Network Appliance promises non-rewritable array


Network Appliance promises non-rewritable array

Network Appliance is expected to upgrade its NearStore disc array sometime this week, although no details were released by the company.

Sources claimed NetApp would unveil SnapLock, a technology that will let users partition disk space on NearStore file servers as nonrewritable capacity.

The product is designed to help users address government regulations concerning document retention and the privacy and security of personal data.

While the price of SnapLock is unknown, NetApp's entry-level NearStore product retails for $240,000. The file server, used primarily to speed the backup process before archiving data to tape, scales from 12TB to 96TB.

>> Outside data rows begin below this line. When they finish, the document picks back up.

(** UPDATE snapshots SET deletion_state, for one identifier *)
Definition update_deletion (s : DeletionState) (only_active : bool) (id : string) : eff SnapshotTables unit :=
  modify (fun t => set_snapshots (alter (fun r =>
    if only_active && negb (bool_decide (sr_deletion r = ds_active)) then r else set_deletion s r) id (snapshots t)) t).

Definition new_job (sid id : string) (row : SnapshotRow) : DeletionJob :=
  {| dj_snapshot := id; dj_session := sid; dj_bucket := sr_bucket row; dj_manifest_key := sr_manifest_key row;
     dj_attempts := 0; dj_last_error := None; dj_completed := false |}.

(** INSERT INTO snapshot_deletion_outbox ... ON CONFLICT DO NOTHING *)
Definition enqueue_deletion (sid id : string) (row : SnapshotRow) : eff SnapshotTables unit :=
  modify (fun t =>
    if existsb (fun j => bool_decide (dj_snapshot j = id)) (deletion_outbox t) then t
    else set_deletion_outbox (deletion_outbox t ++ [new_job sid id row]) t).

Definition update_job (f : DeletionJob -> DeletionJob) (id : string) : eff SnapshotTables unit :=
  modify (fun t => set_deletion_outbox
    (map (fun j => if bool_decide (dj_snapshot j = id) then f j else j) (deletion_outbox t)) t).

Like Centera, SnapLock uses ATA disk drives to store fixed data such as e-mail messages, X-rays and document images, but the sources added that NetApp would not mimic rival EMC's approach of assigning a different identifier to each record.

One analyst said SnapLock would appeal to health care and defence, because it is easy to deploy on existing NearStore arrays. "It does provide the flexibility of having some of the file server [disc space] locked down and some of it not locked down," said the analyst, who asked not to be identified.

However, he added that SnapLock was not expected to meet all the US Securities and Exchange Commission's rules on data retention, which require financial services firms to ensure that electronic documents are indexed for retrieval purposes and can be verified as authentic and original.